When he gets to Thailand Oliver is still somewhat of a stick in the mud. He wants to sleep off his jet lag, but Jake won’t have it so they hit the town. Jake plies his little brother with prostitues (unsuccessfully) and ecstasy (successfully) finally getting Oliver to loosen up a bit and enjoy the night life. He meets Lek a beautiful Bar Girl/student and hits it off with her. After the long night of partying, Jake buys an elephant from a passerby and they ride it in the early dawn hours and later bring it back to the hotel. The elephant is a symbol for mental strength in Eastern culture and it is an applicable motif for both Oliver and Jake’s struggle to become balanced.

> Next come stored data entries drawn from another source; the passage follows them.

(** ** Reconciliation *)

Lemma reconcile_ok c w :
  Inv w → ok (reconcilePhase sha256hex mint showNum toNumber Date_parse stringify signals JSON_parse repoName baseBranch runId token d c) w (fun _ _ => True).
Proof.
  intros Hi. unfold reconcilePhase. apply ensures_catchStop.
  - eapply ensures_seq; [apply (ensures_store _ _ _ (fun w' s => w' = w ∧ s = w.1)); done|]. intros w1 s Hi1 [-> ->].
    eapply ensures_seq; [apply (ensures_lift _ _ _ _ (fun w' x => w' = w ∧ LedgerEvolves (run_ledger w.1) x.2 ∧ ∀ l, WLedger l ∈ x.1 → l = x.2)); [done|]|].
    { intros [ws l] E. split; [done|]. by apply pass_evolves in E. }
    intros w1 [ws l] Hi2 [-> [He Hw]]. cbn [fst snd] in *.
    eapply (ensures_seq _ _ _ _ _ (fun _ _ => True)); [|intros w2 [] Hi3 _; by apply ensures_next].
    unfold ensures, writes. destruct (performAll_prefix sha256hex runId token w.1 ws) as [n Hn].
    assert (RunEvolves s0 (performAll sha256hex runId token w.1 ws).1) as Hp.
    { etrans; [exact Hi|]. eapply execute_evolves; [|exact Hn]. intros x Hx. by rewrite (Hw x Hx). }
    revert Hp. destruct (performAll _ _ _ _ _) as [s' [u|e]]; cbn [fst]; unfold Inv; cbn [fst]; [intros Hp; by split|done].
  - intros w' Hi'. unfold stoppedPass. eapply ensures_seq; [apply (ensures_store _ _ _ (fun w1 s => w1 = w' ∧ s = w'.1)); done|].
    intros w1 s Hi1 [-> ->]. cbv zeta. eapply ensures_seq; [by apply stopGate_ok; [|apply read_held]|]. intros w2 [] Hi2 [Hh2 _].
    eapply ensures_seq; [by apply (noted_ok _ _ _ _ _ w2 (readLedger sha256hex w'.1))|]. intros w3 [] Hi3 (_ & (g & Hg & Hs3) & _). apply ensures_ends; [done|].
    split; try done. simpl. intros st Hst. exists g. by rewrite <- (sy_stop Hs3).
Qed.

Lemma supersede_carries s i reason select t tl :
  let r := supersedeStartedRecoveryAttempts sha256hex s i reason select t tl in
  Carries (upgradeLedgerForRecovery sha256hex (readLedger sha256hex s)) r.1 r.2.
Proof.
  pose proof (supersede_advances sha256hex s i reason select t tl) as He. cbv zeta. unfold supersedeStartedRecoveryAttempts in *. cbv zeta in *.
  destruct (attempt_id <$> _) as [|x xs]; cbn [fst snd] in *; [apply carries_nil|]. apply carries_write; [done|done|].
  intros y Hy. unfold supersedeEvents in Hy. apply list_elem_of_omap in Hy as (j & _ & Hj). by destruct (list_find _ _).
Qed.

Lemma retire_ok l e w : Inv w → Held w l → ok (retireStep sha256hex runId token d l e) w Held.
Proof.
  intros Hi Hh. unfold retireStep. destruct (negb _); [by apply ensures_next|]. destruct (negb _); [by apply ensures_next|].
  eapply ensures_seq; [apply (ensures_store _ _ _ (fun w' s => w' = w ∧ s = w.1)); done|]. intros w1 s Hi1 [-> ->].
  match goal with |- context [supersedeStartedRecoveryAttempts ?sha ?s ?i ?r ?sel ?t ?tl] => pose proof (supersede_carries s i r sel t tl) as Hc end.
  cbv zeta in Hc. destruct (supersedeStartedRecoveryAttempts _ _ _ _ _ _ _) as [ws l']. cbn [fst snd] in Hc.
  eapply ensures_seq; [eapply held_carries; [done|by eapply held_upgraded|exact Hc]|]. intros w2 [] Hi2 Hh2.
  eapply ensures_seq; [by apply held_event|]. intros w3 [] Hi3 Hh3. by apply ensures_next.
Qed.

Lemma settle_ok c w :
  Inv w → ok (settlePass sha256hex mint showNum toNumber Date_parse stringify signals JSON_parse repoName baseBranch runId token d c) w
             (fun w' x => Held w' x.2).
Proof.
  intros Hi. unfold settlePass. eapply ensures_seq; [by apply reconcile_ok|]. intros w1 drifted Hi1 _.
  eapply ensures_seq; [apply (ensures_store _ _ _ (fun w' s => w' = w1 ∧ s = w1.1)); done|]. intros w2 s Hi2 [-> ->]. cbv zeta.
  eapply ensures_seq; [by apply stopGate_ok; [|apply upgraded_held]|]. intros w3 [] Hi3 Hh3.
  eapply ensures_seq; [apply (ensures_forEach _ _ _ Held); [intros w4 a e _ Ha Hb; by apply retire_ok|done|done]|].
  intros w4 l Hi4 Hh4. by apply ensures_next.
Qed.

(** ** Dependencies, preconditions and holds *)

Lemma dependency_ok c l w : Inv w → Held w l → ok (dependencyPhase sha256hex runId token d c l) w (fun w' x => Held w' x.2).
Proof.
  intros Hi Hh. unfold dependencyPhase. eapply ensures_seq; [apply (ensures_lift _ _ _ _ (fun w' _ => w' = w)); done|]. intros w1 ext Hi1 ->.
  destruct (propagateSkips _ _ _ _ _) as [[l' [|i rest]]|] eqn:E; [by apply ensures_next| |by apply ensures_next].
  eapply ensures_seq; [apply (held_carries _ w l l'); [done|done|]|intros w2 [] Hi2 Hh2; by apply ensures_next].
  apply carries_write; [by eapply skips_evolve|by apply propagate_inv in E as (st & -> & _)|].
  intros x. by intros (? & ? & _)%list_elem_of_fmap.
Qed.
(** The last blocker of the linked run; not with another directory, a success, a
    stage that started afterwards, or a second run in the file. *)
Example refinements :
  refined "/x/../r/." [started; blocker; completed "blocked"] = (precise, transport) ∧
  refined "/q" [started; blocker; completed "blocked"] = (coarse, transport) ∧
  refined "/r" [started; blocker; completed "ready-to-deploy"] = (coarse, transport) ∧
  refined "/r" [started; blocker; event "stage_start" [("stage", JStr "fix")]; completed "blocked"] = (coarse, transport) ∧
  refined "/r" [started; started; blocker; completed "blocked"] = (coarse, transport).
Proof. by vm_compute. Qed.
End LinkedSample.
Definition planReadmission (l : LoopLedger) (itemId : string) (i : LoopExternalIdentity) : ReadmitPlan :=
  match oget (items l) itemId with
  | None => LeaveBlock
  | Some e =>
      if bool_decide (state e ≠ Blocked) then LeaveBlock
      else if negb (isSha40 (lowerString (js_trim (head_sha i)))) || bool_decide (pr_number i = None) || bool_decide (pr_state i ≠ Some PrStateOpen)
      then LeaveBlock
      else match blockerCandidateBinding e (attemptsOf l) with
      | Some AmbiguousBinding => DeferBlock "blocker_candidate_epoch_ambiguous"
      | None => DeferBlock "blocker_candidate_epoch_unbound"
      | Some (BoundTo epoch identity display) => planBound itemId e (attemptsOf l) i epoch identity display
      end
  end.

(** [{ ...attempt, outcome, status, terminal_outcome: "superseded", completed_at }]. *)
Definition retireRow (ids : list (option string)) (time : string) (a : LoopRecoveryAttempt) : LoopRecoveryAttempt :=
  if includes (attempt_id a) ids then with_completion a time OutSuperseded TermSuperseded (att_error a) else a.

Definition readmittedEntry (e : LoopItemLedgerEntry) (engine : LoopEngineName) (i : LoopExternalIdentity) (blockedEpoch currentEpoch time : string)
    : LoopItemLedgerEntry :=
  mkEntry (id e) InProgress
    (history e ++ [mkHistory time Blocked InProgress engine None None
       (Some ("candidate " +:+ currentEpoch +:+ " superseded blocker candidate " +:+ blockedEpoch +:+ "; re-admitted for ordinary dispatch"))])
    None (recovery_budgets_remaining e) None None None None (hold_request e) (Some i) (truthy (pipeline_stage i)) None.

Definition with_coolings (l : LoopLedger) (c : option LoopCoolingRecord) (per : option (obj LoopCoolingRecord)) : LoopLedger :=
  mkLedger (l_run_id l) (items l) (merge_barrier l) (stop l) c per (lifecycle l) (last_reconciliation l) (recovery_attempts l)
    (last_native_goal_check l) (reconciliation_sequence l) (authority_amendments l).

Definition readmittedLedger (c : LoopContract) (l : LoopLedger) (itemId : string) (e : LoopItemLedgerEntry) (engine : LoopEngineName) (i : LoopExternalIdentity)
    (blockedEpoch currentEpoch : string) (ids : list (option string)) (time : string) : LoopLedger :=
  let itemCooling := filter (fun p => p.1 ≠ itemId) (default [] (item_cooling l)) in
  let cool := match cooling l with
              | Some r => if decide (cool_item_id r = Some itemId) then None else Some r
              | None => None
              end in
  let l1 := with_attempts (with_items l (oset itemId (readmittedEntry e engine i blockedEpoch currentEpoch time) (items l)))
              (retireRow ids time <$> attemptsOf l) in
  let candidate := with_coolings l1 cool (if decide (itemCooling = []) then None else Some itemCooling) in
  bindLifecycle mint c candidate
    (deriveLifecycleState (mkDerivation [] (typed_request_name <$> typedRequestFromOwnedItems (items candidate)) (stop_reason_name ∘ stop_reason <$> stop candidate)
       (bool_decide (is_Some (cooling candidate)) || bool_decide (itemCooling ≠ [])) None false None false false true false None)) time.

Record Readmission := mkReadmission {
  rm_ledger : LoopLedger;
  rm_readmitted : bool;
  rm_continueRecovery : bool;
}.
(* ===== verification/Execute.v ===== *)
(** * The execution of one blocked recovery

    [executeBlockedRecovery] of [core/scripts/loop/supervisor.ts]: the guards,
    the observation that binds the recovery to a live candidate, the
    re-admission of a superseded block, the durable claim, the call of the
    executor under that claim, the postcondition and the completion.  The
    executor, what is observed and the readings of the clock are in
    [ExecDeps], one for every nested call. *)

From Stdlib Require Import ZArith QArith Qcanon.
From stdpp Require Import numbers base gmap strings list pretty.
From S2P Require Import Prelude Regex LoopTypes Ownership Lifecycle RecoveryPolicy Frontier Dependencies Schedule Precondition Observation TypedRequests RecoveryEpisodes Settlement RecoveryHandlers Store Holds StageDiagnostic Applicability Observe Reconcile Supervisor LoopSteps Drive Cycle CycleFacts LinkedAdvance Candidate.
Local Open Scope result_scope.
Local Open Scope nat_scope.

(** ** The executor and its surroundings *)

Record RecoveryExecution := mkExecution {
  ex_succeeded : bool;
  ex_evidence : string;
  ex_error : option string;
  ex_candidateHead : option string;
}.

Record ExecuteRecoveryInput := mkExecuteInput {
  xi_itemId : string;
  xi_blockerClass : string;
  xi_attemptId : option string;
  xi_candidateIdentity : option string;
  xi_action : option string;
  xi_diagnostic : jval;
  xi_evidence : jval;
  xi_logicalOperationId : option string;
}.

Oliver gets too close to his Bargirl friend and falls in love with her, with disastrous results. We also get to explore his relationship with his brother Jake, which is somewhat responsible for his socially awkward personality. I won’t give away any more of the plot, but suffice to say that it is interesting and has a surprise twist at the end. Every character in the film seeks redemption, but you will have to watch it to see if they find it.
Grossman writes a poignant story and creates characters that are multidimensional, helping the audience to care about what happens to them. There are many layers to this complex, emotionally deep film.
The cinematic beauty of this film is one of the most amazing aspects of it. Excellent lensing by DP Diego Quemada-Diez and shot selection by Grossman really help the film shine. The exotic locale is captured perfectly and there is a nice juxtaposition between exquisitely composed “tourist” shots and realistically gritty depictions of poverty or decay. There were so many great shots in the film that I started writing ones down that really captured my eye.
Here are a few of them:
Kickboxing Rings and fights, interspersed throughout the film.
A bevy of blank-faced prostitutes, all clad in yellow, sitting behind a window on display, ready for selection.
Live fish and eels for sale in the market.
Lanterns floating up into the night sky on a Thai Holiday.
A reflection of a Neon star sign caught in Jake’s eye after he is KO’ed in a match.
A random shot of a three-legged dog.
The soundtrack and score of the film, with original music by Adam Balazs is also very intoxicating. It is a nice blend of traditional Thai music and quirky karaoke/covers of classic rock songs. There are also a couple of cool songs by the band Yo La Tengo.
Go see The Elephant King! It is the best film I have seen at the festival so far.
Neil Norman is a freelance writer and a graduate of the University of Central Florida. Neil also works on independent film productions.